▶ _Problem to solve_: Give back exactly the lines of the entries below from the line with "unfold section_items. rewrite" to the line with "assert (rd (exports", inclusive, and only those.
(Records provided begins)
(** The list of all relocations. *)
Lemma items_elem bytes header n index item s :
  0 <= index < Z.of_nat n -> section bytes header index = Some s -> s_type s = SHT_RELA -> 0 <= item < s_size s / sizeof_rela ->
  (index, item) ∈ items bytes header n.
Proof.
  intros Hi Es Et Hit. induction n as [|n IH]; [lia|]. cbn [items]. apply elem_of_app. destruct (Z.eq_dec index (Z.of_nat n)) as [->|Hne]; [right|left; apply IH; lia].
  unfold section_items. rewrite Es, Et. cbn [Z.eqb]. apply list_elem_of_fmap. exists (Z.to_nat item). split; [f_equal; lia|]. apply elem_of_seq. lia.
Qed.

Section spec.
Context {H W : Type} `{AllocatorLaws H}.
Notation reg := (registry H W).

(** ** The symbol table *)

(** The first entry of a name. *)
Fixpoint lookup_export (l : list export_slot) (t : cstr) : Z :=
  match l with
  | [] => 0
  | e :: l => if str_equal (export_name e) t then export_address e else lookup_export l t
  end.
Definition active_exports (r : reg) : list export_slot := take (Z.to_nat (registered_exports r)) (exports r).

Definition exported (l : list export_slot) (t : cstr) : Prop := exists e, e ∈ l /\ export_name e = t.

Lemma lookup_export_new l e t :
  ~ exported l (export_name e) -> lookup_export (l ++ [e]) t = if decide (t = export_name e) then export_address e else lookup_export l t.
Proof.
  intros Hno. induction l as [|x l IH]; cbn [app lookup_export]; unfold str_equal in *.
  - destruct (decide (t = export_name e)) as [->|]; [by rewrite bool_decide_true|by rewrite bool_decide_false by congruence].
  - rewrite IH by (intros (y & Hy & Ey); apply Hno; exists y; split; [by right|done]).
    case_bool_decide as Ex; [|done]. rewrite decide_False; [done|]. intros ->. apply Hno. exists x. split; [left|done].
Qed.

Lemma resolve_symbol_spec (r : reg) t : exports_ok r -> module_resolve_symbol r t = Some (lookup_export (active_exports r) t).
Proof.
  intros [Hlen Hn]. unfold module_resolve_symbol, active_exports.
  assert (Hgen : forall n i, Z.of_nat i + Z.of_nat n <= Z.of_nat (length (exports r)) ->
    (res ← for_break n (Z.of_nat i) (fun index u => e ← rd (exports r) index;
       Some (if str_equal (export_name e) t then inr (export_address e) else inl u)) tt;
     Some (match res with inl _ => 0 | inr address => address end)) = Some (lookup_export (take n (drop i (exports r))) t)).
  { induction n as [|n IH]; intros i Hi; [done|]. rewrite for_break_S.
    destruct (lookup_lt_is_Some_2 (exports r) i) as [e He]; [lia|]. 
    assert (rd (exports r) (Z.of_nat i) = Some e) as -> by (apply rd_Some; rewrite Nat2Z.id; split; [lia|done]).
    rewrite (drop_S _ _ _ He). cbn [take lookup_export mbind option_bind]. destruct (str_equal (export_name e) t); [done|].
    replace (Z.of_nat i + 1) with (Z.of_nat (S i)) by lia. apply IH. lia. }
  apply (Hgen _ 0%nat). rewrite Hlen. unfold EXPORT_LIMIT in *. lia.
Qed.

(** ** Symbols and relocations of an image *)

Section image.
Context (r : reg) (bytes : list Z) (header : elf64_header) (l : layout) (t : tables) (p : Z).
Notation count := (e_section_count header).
(Records provided ends)
(Records provided begins)
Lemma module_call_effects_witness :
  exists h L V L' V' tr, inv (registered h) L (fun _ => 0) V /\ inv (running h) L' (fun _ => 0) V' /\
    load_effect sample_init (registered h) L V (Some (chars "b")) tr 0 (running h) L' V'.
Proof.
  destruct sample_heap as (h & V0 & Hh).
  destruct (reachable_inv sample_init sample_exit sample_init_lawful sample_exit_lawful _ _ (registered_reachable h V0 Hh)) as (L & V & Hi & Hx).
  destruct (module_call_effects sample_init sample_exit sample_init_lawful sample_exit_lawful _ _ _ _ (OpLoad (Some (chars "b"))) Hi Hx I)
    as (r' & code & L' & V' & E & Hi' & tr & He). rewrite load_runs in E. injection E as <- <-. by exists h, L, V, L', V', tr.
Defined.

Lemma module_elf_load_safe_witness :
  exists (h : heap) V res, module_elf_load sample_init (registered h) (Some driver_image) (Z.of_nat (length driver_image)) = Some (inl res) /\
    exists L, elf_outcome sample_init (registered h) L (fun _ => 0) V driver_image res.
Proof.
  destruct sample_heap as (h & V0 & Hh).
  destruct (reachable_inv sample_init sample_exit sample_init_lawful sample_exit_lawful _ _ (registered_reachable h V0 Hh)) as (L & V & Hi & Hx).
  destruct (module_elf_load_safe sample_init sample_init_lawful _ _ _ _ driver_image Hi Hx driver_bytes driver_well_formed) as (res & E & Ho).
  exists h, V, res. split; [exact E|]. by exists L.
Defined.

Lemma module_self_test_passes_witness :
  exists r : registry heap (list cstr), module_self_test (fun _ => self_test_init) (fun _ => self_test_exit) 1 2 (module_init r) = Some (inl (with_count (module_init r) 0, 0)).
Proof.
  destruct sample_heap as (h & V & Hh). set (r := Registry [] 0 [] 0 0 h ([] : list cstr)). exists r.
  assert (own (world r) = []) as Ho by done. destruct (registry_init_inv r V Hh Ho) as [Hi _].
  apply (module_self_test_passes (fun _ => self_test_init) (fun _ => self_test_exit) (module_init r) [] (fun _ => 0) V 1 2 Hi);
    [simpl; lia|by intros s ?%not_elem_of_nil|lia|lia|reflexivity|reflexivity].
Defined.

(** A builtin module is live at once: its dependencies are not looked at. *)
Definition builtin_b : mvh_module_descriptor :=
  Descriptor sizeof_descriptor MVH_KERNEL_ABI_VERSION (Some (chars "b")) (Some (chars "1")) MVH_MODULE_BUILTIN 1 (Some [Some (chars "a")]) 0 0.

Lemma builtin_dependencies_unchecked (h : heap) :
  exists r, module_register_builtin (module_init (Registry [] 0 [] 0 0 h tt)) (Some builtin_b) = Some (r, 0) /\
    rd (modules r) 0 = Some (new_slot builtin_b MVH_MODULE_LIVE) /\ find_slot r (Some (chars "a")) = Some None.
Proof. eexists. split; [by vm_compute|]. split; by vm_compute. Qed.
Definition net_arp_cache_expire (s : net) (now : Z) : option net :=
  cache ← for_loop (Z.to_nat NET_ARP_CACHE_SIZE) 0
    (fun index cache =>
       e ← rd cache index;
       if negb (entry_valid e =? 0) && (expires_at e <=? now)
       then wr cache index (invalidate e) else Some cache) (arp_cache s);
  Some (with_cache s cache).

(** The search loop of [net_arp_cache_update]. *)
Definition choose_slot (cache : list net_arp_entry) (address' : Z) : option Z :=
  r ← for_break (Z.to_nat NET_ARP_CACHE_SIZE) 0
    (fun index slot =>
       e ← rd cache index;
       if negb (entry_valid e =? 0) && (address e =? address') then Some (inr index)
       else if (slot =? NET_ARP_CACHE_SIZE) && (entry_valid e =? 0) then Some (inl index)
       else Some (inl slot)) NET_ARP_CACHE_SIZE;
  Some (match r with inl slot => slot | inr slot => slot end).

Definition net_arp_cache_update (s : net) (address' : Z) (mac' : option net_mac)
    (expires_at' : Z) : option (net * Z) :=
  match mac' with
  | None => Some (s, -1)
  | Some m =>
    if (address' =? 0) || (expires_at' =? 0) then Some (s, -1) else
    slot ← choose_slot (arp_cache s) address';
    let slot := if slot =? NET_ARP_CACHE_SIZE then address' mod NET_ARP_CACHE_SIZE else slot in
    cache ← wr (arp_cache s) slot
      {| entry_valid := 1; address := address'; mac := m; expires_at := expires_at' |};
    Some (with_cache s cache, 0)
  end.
(Records provided ends)
▶ _Solution for this problem_:
  unfold section_items. rewrite Es, Et. cbn [Z.eqb]. apply list_elem_of_fmap. exists (Z.to_nat item). split; [f_equal; lia|]. apply elem_of_seq. lia.
Qed.

Section spec.
Context {H W : Type} `{AllocatorLaws H}.
Notation reg := (registry H W).

(** ** The symbol table *)

(** The first entry of a name. *)
Fixpoint lookup_export (l : list export_slot) (t : cstr) : Z :=
  match l with
  | [] => 0
  | e :: l => if str_equal (export_name e) t then export_address e else lookup_export l t
  end.
Definition active_exports (r : reg) : list export_slot := take (Z.to_nat (registered_exports r)) (exports r).

Definition exported (l : list export_slot) (t : cstr) : Prop := exists e, e ∈ l /\ export_name e = t.

Lemma lookup_export_new l e t :
  ~ exported l (export_name e) -> lookup_export (l ++ [e]) t = if decide (t = export_name e) then export_address e else lookup_export l t.
Proof.
  intros Hno. induction l as [|x l IH]; cbn [app lookup_export]; unfold str_equal in *.
  - destruct (decide (t = export_name e)) as [->|]; [by rewrite bool_decide_true|by rewrite bool_decide_false by congruence].
  - rewrite IH by (intros (y & Hy & Ey); apply Hno; exists y; split; [by right|done]).
    case_bool_decide as Ex; [|done]. rewrite decide_False; [done|]. intros ->. apply Hno. exists x. split; [left|done].
Qed.

Lemma resolve_symbol_spec (r : reg) t : exports_ok r -> module_resolve_symbol r t = Some (lookup_export (active_exports r) t).
Proof.
  intros [Hlen Hn]. unfold module_resolve_symbol, active_exports.
  assert (Hgen : forall n i, Z.of_nat i + Z.of_nat n <= Z.of_nat (length (exports r)) ->
    (res ← for_break n (Z.of_nat i) (fun index u => e ← rd (exports r) index;
       Some (if str_equal (export_name e) t then inr (export_address e) else inl u)) tt;
     Some (match res with inl _ => 0 | inr address => address end)) = Some (lookup_export (take n (drop i (exports r))) t)).
  { induction n as [|n IH]; intros i Hi; [done|]. rewrite for_break_S.
    destruct (lookup_lt_is_Some_2 (exports r) i) as [e He]; [lia|]. 
    assert (rd (exports r) (Z.of_nat i) = Some e) as -> by (apply rd_Some; rewrite Nat2Z.id; split; [lia|done]).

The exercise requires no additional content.